(** A date token is matched where it stands. *)
Lemma date_match_complete
    (U : unicode_db) (prev : option codepoint) (token after : str) :
  date_shape U token = true ->
  opt_class (is_word U) prev = false ->
  opt_class (is_word U) (hd_error after) = false ->
  exists m,
    match_at (re_date U) prev (token ++ after) = Some m /\ group m 1 = token.
Proof.
  intros Shape Hprev Hafter.
  destruct (date_shape_spec U token Shape)
    as (d0 & d1 & d3 & d4 & d6 & d7 & d8 & d9 & -> & E0 & E1 & E3 & E4 & E6 & E7 & E8 & E9).
  unfold match_at, re_date, lit. cbn.
  rewrite Hprev, Hafter, E0, E1, E3, E4, E6, E7, E8, E9.
  rewrite (decimal_is_word U d0 E0), (decimal_is_word U d9 E9). cbn.
  eexists. split; reflexivity.
Qed.

Ltac digits_are_word U :=
  repeat match goal with
    | H : is_decimal U ?x = true |- _ =>
        lazymatch goal with
        | _ : is_word U x = true |- _ => fail
        | _ => pose proof (decimal_is_word U x H)
        end
    end.

(** A match of the date pattern that starts before a date token ends
    before it: the two share no character. *)
Lemma date_match_before_token
    (U : unicode_db) (prev : option codepoint) (c : codepoint)
    (before token after : str) (m : match_obj) :
  date_shape U token = true ->
  opt_class (is_word U) (last_char (Some c) before) = false ->
  match_at (re_date U) prev (c :: before ++ token ++ after) = Some m ->
  (Nat.pred (m_end m) <= List.length before)%nat.
Proof.
  intros Shape Hlast M.
  destruct (date_match_sound U prev _ m M)
    as (d0 & d1 & d3 & d4 & d6 & d7 & d8 & d9 & rest & Es
        & E0 & E1 & E3 & E4 & E6 & E7 & E8 & E9 & ->).
  destruct (date_shape_spec U token Shape)
    as (t0 & t1 & t3 & t4 & t6 & t7 & t8 & t9 & ->
        & T0 & T1 & T3 & T4 & T6 & T7 & T8 & T9).
  assert (N47 : is_decimal U 47 = false) by reflexivity.
  unfold last_char in Hlast.
  do 9 (destruct before as [|? before];
        [ exfalso; cbn [app fold_left opt_class] in Es, Hlast;
          injection Es; intros; subst; clear Es M Shape;
          digits_are_word U;
          match goal with
          | H : is_decimal U 47 = true |- _ => rewrite N47 in H; discriminate H
          | H1 : is_word U ?x = false, H2 : is_word U ?x = true |- _ =>
              rewrite H1 in H2; discriminate H2
          end |]).
  cbn [List.length Nat.pred]. lia.
Qed.

Lemma findall_from_skip
    (r : regex) (prev : option codepoint) (n : nat) (c : codepoint) (s : str) :
  findall_from r prev (S n) (c :: s) = findall_from r (Some c) n s.
Proof. reflexivity. Qed.

Lemma findall_from_try
    (r : regex) (prev : option codepoint) (c : codepoint) (s : str) :
  findall_from r prev 0 (c :: s)
  = match match_at r prev (c :: s) with
    | Some m => group m 1 :: findall_from r (Some c) (Nat.pred (m_end m)) s
    | None => findall_from r (Some c) 0 s
    end.
Proof. reflexivity. Qed.

(** The scan of [re.findall] reaches every date token. *)
Lemma findall_reaches_token (U : unicode_db) (token after : str) :
  date_shape U token = true ->
  opt_class (is_word U) (hd_error after) = false ->
  forall before prev skip,
    (skip <= List.length before)%nat ->
    opt_class (is_word U) (last_char prev before) = false ->
    In token (findall_from (re_date U) prev skip (before ++ token ++ after)).
Proof.
  intros Shape Hafter. induction before as [|c before IH]; intros prev skip Hskip Hprev.
  - assert (skip = 0%nat) as -> by (cbn in Hskip; lia).
    destruct (date_match_complete U prev token after Shape Hprev Hafter)
      as (m & M & G).
    cbn [app]. destruct (token ++ after) as [|x s] eqn:E.
    + destruct (date_shape_spec U token Shape) as (? & ? & ? & ? & ? & ? & ? & ? & -> & _).
      discriminate.
    + rewrite findall_from_try, M, G. now left.
  - cbn [app]. destruct skip as [|n].
    + rewrite findall_from_try.
      destruct (match_at (re_date U) prev (c :: before ++ token ++ after))
        as [m |] eqn:M.
      * right. apply IH; [| exact Hprev].
        exact (date_match_before_token U prev c before token after m Shape Hprev M).
      * apply IH; [lia | exact Hprev].
    + rewrite findall_from_skip. apply IH; [cbn in Hskip; lia | exact Hprev].
Qed.
(* ===== verification/Protocol.v ===== *)
(** * Protocol: the protocol enumeration ([src/protocol.rs]). *)

From S2P Require Import Prelude Text.
Open Scope Z_scope.

(** [enum Protocol]. *)
Inductive Protocol : Type :=
| Http | Smtp | Tcp | PostgreSQL | MySQL | MongoDB | Redis
| Memcached | Kafka | AMQP | ClickHouse | Cassandra | NATS | MSSQL
| Oracle | Elasticsearch | MQTT | GRPC | ZooKeeper | Etcd | Neo4j
| Couchbase | CockroachDB | TiDB | Pulsar | FTP | LDAP | RethinkDB.

#[export] Instance Protocol_eq_dec : EqDecision Protocol.
Proof. solve_decision. Defined.

(** [Protocol::as_str]. *)
Definition as_str (p : Protocol) : bytes :=
  match p with
  | Http => B "http"
  | Smtp => B "smtp"
  | Tcp => B "tcp"
  | PostgreSQL => B "postgresql"
  | MySQL => B "mysql"
  | MongoDB => B "mongodb"
  | Redis => B "redis"
  | Memcached => B "memcached"
  | Kafka => B "kafka"
  | AMQP => B "amqp"
  | ClickHouse => B "clickhouse"
  | Cassandra => B "cassandra"
  | NATS => B "nats"
  | MSSQL => B "mssql"
  | Oracle => B "oracle"
  | Elasticsearch => B "elasticsearch"
  | MQTT => B "mqtt"
  | GRPC => B "grpc"
  | ZooKeeper => B "zookeeper"
  | Etcd => B "etcd"
  | Neo4j => B "neo4j"
  | Couchbase => B "couchbase"
  | CockroachDB => B "cockroachdb"
  | TiDB => B "tidb"
  | Pulsar => B "pulsar"
  | FTP => B "ftp"
  | LDAP => B "ldap"
  | RethinkDB => B "rethinkdb"
  end.

(** [Display for Protocol]. *)
Definition display_protocol (p : Protocol) : bytes := as_str p.

(** [Protocol::from_port], a [u16] argument. *)
Definition from_port (port : Z) : Protocol :=
  if port =? 5432 then PostgreSQL
  else if port =? 3306 then MySQL
  else if port =? 27017 then MongoDB
  else if port =? 6379 then Redis
  else if port =? 11211 then Memcached
  else if port =? 9092 then Kafka
  else if port =? 5672 then AMQP
  else if port =? 9000 then ClickHouse
  else if port =? 9042 then Cassandra
  else if port =? 4222 then NATS
  else if port =? 1433 then MSSQL
  else if port =? 1521 then Oracle
  else if port =? 9200 then Elasticsearch
  else if port =? 1883 then MQTT
  else if port =? 50051 then GRPC
  else if port =? 2181 then ZooKeeper
  else if port =? 2379 then Etcd
  else if port =? 7687 then Neo4j
  else if port =? 11210 then Couchbase
  else if port =? 26257 then CockroachDB
  else if port =? 4000 then TiDB
  else if port =? 6650 then Pulsar
  else if port =? 21 then FTP
  else if port =? 389 then LDAP
  else if port =? 28015 then RethinkDB
  else Tcp.

(** [struct ProtocolParseError(String)]. *)
Record ProtocolParseError : Type := mkProtocolParseError { unknown_name : bytes }.

(** [<Protocol as FromStr>::from_str]. *)
Definition from_str (s : bytes) : result ProtocolParseError Protocol :=
  if bool_decide (s = B "http") then Ok Http
  else if bool_decide (s = B "smtp") then Ok Smtp
  else if bool_decide (s = B "tcp") then Ok Tcp
  else if bool_decide (s = B "postgresql") then Ok PostgreSQL
  else if bool_decide (s = B "mysql") then Ok MySQL
  else if bool_decide (s = B "mongodb") then Ok MongoDB
  else if bool_decide (s = B "redis") then Ok Redis
  else if bool_decide (s = B "memcached") then Ok Memcached
  else if bool_decide (s = B "kafka") then Ok Kafka
  else if bool_decide (s = B "amqp") then Ok AMQP
  else if bool_decide (s = B "clickhouse") then Ok ClickHouse
  else if bool_decide (s = B "cassandra") then Ok Cassandra
  else if bool_decide (s = B "nats") then Ok NATS
  else if bool_decide (s = B "mssql") then Ok MSSQL
  else if bool_decide (s = B "oracle") then Ok Oracle
  else if bool_decide (s = B "elasticsearch") then Ok Elasticsearch
  else if bool_decide (s = B "mqtt") then Ok MQTT
  else if bool_decide (s = B "grpc") then Ok GRPC
  else if bool_decide (s = B "zookeeper") then Ok ZooKeeper
  else if bool_decide (s = B "etcd") then Ok Etcd
  else if bool_decide (s = B "neo4j") then Ok Neo4j
  else if bool_decide (s = B "couchbase") then Ok Couchbase
  else if bool_decide (s = B "cockroachdb") then Ok CockroachDB
  else if bool_decide (s = B "tidb") then Ok TiDB
  else if bool_decide (s = B "pulsar") then Ok Pulsar
  else if bool_decide (s = B "ftp") then Ok FTP
  else if bool_decide (s = B "ldap") then Ok LDAP
  else if bool_decide (s = B "rethinkdb") then Ok RethinkDB
  else Err (mkProtocolParseError s).

(** Every protocol, in declaration order. *)
Definition all_protocols : list Protocol :=
  [Http; Smtp; Tcp; PostgreSQL; MySQL; MongoDB; Redis; Memcached; Kafka; AMQP; ClickHouse; Cassandra; NATS; MSSQL; Oracle; Elasticsearch; MQTT; GRPC; ZooKeeper; Etcd; Neo4j; Couchbase; CockroachDB; TiDB; Pulsar; FTP; LDAP; RethinkDB].

(** The port [from_port] maps to a protocol, if any. *)
Definition port_of (p : Protocol) : option Z :=
  match p with
  | Http | Smtp | Tcp => None
  | PostgreSQL => Some 5432
  | MySQL => Some 3306
  | MongoDB => Some 27017
  | Redis => Some 6379
  | Memcached => Some 11211
  | Kafka => Some 9092
  | AMQP => Some 5672
  | ClickHouse => Some 9000
  | Cassandra => Some 9042
  | NATS => Some 4222
  | MSSQL => Some 1433
  | Oracle => Some 1521
  | Elasticsearch => Some 9200
  | MQTT => Some 1883
  | GRPC => Some 50051
  | ZooKeeper => Some 2181
  | Etcd => Some 2379
  | Neo4j => Some 7687
  | Couchbase => Some 11210
  | CockroachDB => Some 26257
  | TiDB => Some 4000
  | Pulsar => Some 6650
  | FTP => Some 21
  | LDAP => Some 389
  | RethinkDB => Some 28015
  end.

(** ** Properties *)

Lemma all_protocols_complete p : p ∈ all_protocols.
Proof. destruct p; unfold all_protocols; set_solver. Qed.

(** Case analysis along the tests of a table lookup. *)
Ltac table_cases :=
  repeat match goal with
  | |- context [if ?b then _ else _] => destruct b eqn:?
  end; bool_to_prop.

Lemma from_str_as_str p : from_str (as_str p) = Ok p.
Proof. by destruct p. Qed.

Lemma from_str_ok s p : from_str s = Ok p -> as_str p = s.
Proof. unfold from_str. table_cases; intros [= <-]; by subst. Qed.

Lemma from_str_err s e : from_str s = Err e -> unknown_name e = s.
Proof. unfold from_str. table_cases; by intros [= <-]. Qed.

(** The names and the parser of [Protocol] are inverse to each other:
    [from_str] accepts exactly the 28 names and gives back the variant whose
    [Display] is the input; on any other input it fails with that input in the
    error. *)
Theorem protocol_names_roundtrip s :
  match from_str s with
  | Ok p => display_protocol p = s
  | Err e => unknown_name e = s /\ forall p, display_protocol p <> s
  end.
Proof.
  destruct (from_str s) as [p|e] eqn:E; [by apply from_str_ok|].
  split; [by apply from_str_err|]. intros p <-. by rewrite from_str_as_str in E.
Qed.

(** [from_port] is the table of well-known ports and nothing else: a port
    is mapped to a protocol other than the generic [Tcp] exactly when it is
    that protocol's registered port, so no two ports share a protocol and no
    port is ever mapped to [Http] or [Smtp]. *)
Theorem from_port_table port p :
  p <> Tcp -> from_port port = p <-> port_of p = Some port.
Proof.
  intros Hp. split.
  - intros <-. revert Hp. unfold from_port. table_cases; intros Hp; subst; try done.
  - intros H. destruct p; cbn in H; simplify_eq; reflexivity.
Qed.

Lemma from_port_table_witness :
  PostgreSQL <> Tcp /\ (from_port 5432 = PostgreSQL <-> port_of PostgreSQL = Some 5432).
Proof. split; [discriminate|apply (from_port_table 5432 PostgreSQL); discriminate]. Defined.
(** One step of a proof that a program spares a part. *)
Ltac spares_step :=
  lazymatch goal with
  | |- pspares _ _ (pbind _ _) => apply pspares_bind; [|intros]
  | |- pspares _ _ (pure _) => exact I
  | |- pspares _ _ (PDone _) => exact I
  | |- pspares _ _ (pattempt _) => apply pspares_attempt
  | |- pspares _ _ (pwith_err _ _) => apply pspares_with_err
  | |- pspares _ _ (guarded _ _) => apply pspares_guarded
  | |- pspares _ _ (unwind _) => apply pspares_unwind
  | |- pspares _ _ (atom _) => apply pspares_pending
  | |- pspares _ _ (pending _ _) => apply pspares_pending
  | |- pspares _ _ (awaiting _ _) => apply pspares_pending
  | |- pspares _ _ (match ?x with _ => _ end) => destruct x
  | |- Forall _ [] => constructor
  | |- Forall _ (_ :: _) => constructor
  | |- spares _ _ _ => apply spares_io; intros; try exact I
  end.

(** ** Sockets as tokens

    A token is a socket with all that happened on it. *)

(** The sockets an event is about (options set on listeners and the like apart). *)
Definition socks_of (ev : event) : list sock :=
  match ev with
  | EvConnect _ _ (Done (Ok s)) | EvCall (Accept _) (Ok s) => [s]
  | EvNodelay s _ | EvSockopt s _ _ _ | EvWrite s _ _ | EvFlush s _ | EvReadable s _ | EvRead s _ _
  | EvReadLine s _ | EvTlsAccept s _ | EvHttpHandshake s _ | EvHttpSend s _ _ _
  | EvHttpResponseBody s _ | EvHttpRequest s _ | EvHttpReply s _ | EvClose s => [s]
  | EvCopy client backend => [client; backend]
  | _ => []
  end.

(** What happened on [s], newest first; whether it is a connection that was made
    or accepted, and is not closed. *)
Definition on_sock (s : sock) (t : trace) : trace := filter (fun ev => s ∈ socks_of ev) t.
Fixpoint is_open (s : sock) (t : trace) : bool :=
  match t with
  | [] => false
  | EvConnect _ _ (Done (Ok s')) :: t' | EvCall (Accept _) (Ok s') :: t' => (s' =? s) || is_open s t'
  | EvClose s' :: t' => negb (s' =? s) && is_open s t'
  | _ :: t' => is_open s t'
  end.

(** The kernel gives a new connection no descriptor that is open. *)
Definition fresh_descriptors `{Env} : Prop :=
  (forall t host port limit s, env_connect t host port limit = Done (Ok s) -> is_open s t = false)
  /\ (forall t listener s, env_call t (Accept listener) = Ok s -> is_open s t = false).

(** [P] of every event and the history before it. *)
Fixpoint always (P : event -> trace -> Prop) (t : trace) : Prop :=
  match t with
  | [] => True
  | ev :: t' => P ev t' /\ always P t'
  end.

Lemma always_at P l ev t : always P (l ++ ev :: t) -> P ev t.
Proof. induction l as [|ev' l IH]; cbn; intros [HP Ht]; [done|by apply IH]. Qed.

(** In a stretch of the history after [t0], exactly [evs] (newest first) happened
    on [s]. *)
Definition stretch (s : sock) (evs : trace) (t0 t : trace) : Prop :=
  exists l' l t1, t = l' ++ l ++ t1 /\ t0 `suffix_of` t1 /\ on_sock s l = evs.

Lemma stretch_later s evs t0 t t' : t `suffix_of` t' -> stretch s evs t0 t -> stretch s evs t0 t'.
Proof.
  intros [k ->] (l' & l & t1 & -> & Ht & Ho). exists (k ++ l'), l, t1. by rewrite <- !app_assoc.
Qed.

Lemma on_sock_app s l t : on_sock s (l ++ t) = on_sock s l ++ on_sock s t.
Proof. apply filter_app. Qed.

(** What happened on [s] since, by its logs then and now. *)
Lemma since_then s l t evs log : on_sock s (l ++ t) = evs ++ log -> on_sock s t = log -> on_sock s l = evs.
Proof. rewrite on_sock_app. intros Hl <-. by apply app_inv_tail in Hl. Qed.

Lemma on_sock_untouched s ev t : s ∉ socks_of ev -> on_sock s (ev :: t) = on_sock s t.
Proof. intros Hs. unfold on_sock. by rewrite filter_cons_False. Qed.
Lemma on_sock_touched s ev t : s ∈ socks_of ev -> on_sock s (ev :: t) = ev :: on_sock s t.
Proof. intros Hs. unfold on_sock. by rewrite filter_cons_True. Qed.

### Try it:
Scan the data above, find each line with "first", and copy it.

### Solved problem:
(** What happened on [s], newest first; whether it is a connection that was made
(** In a stretch of the history after [t0], exactly [evs] (newest first) happened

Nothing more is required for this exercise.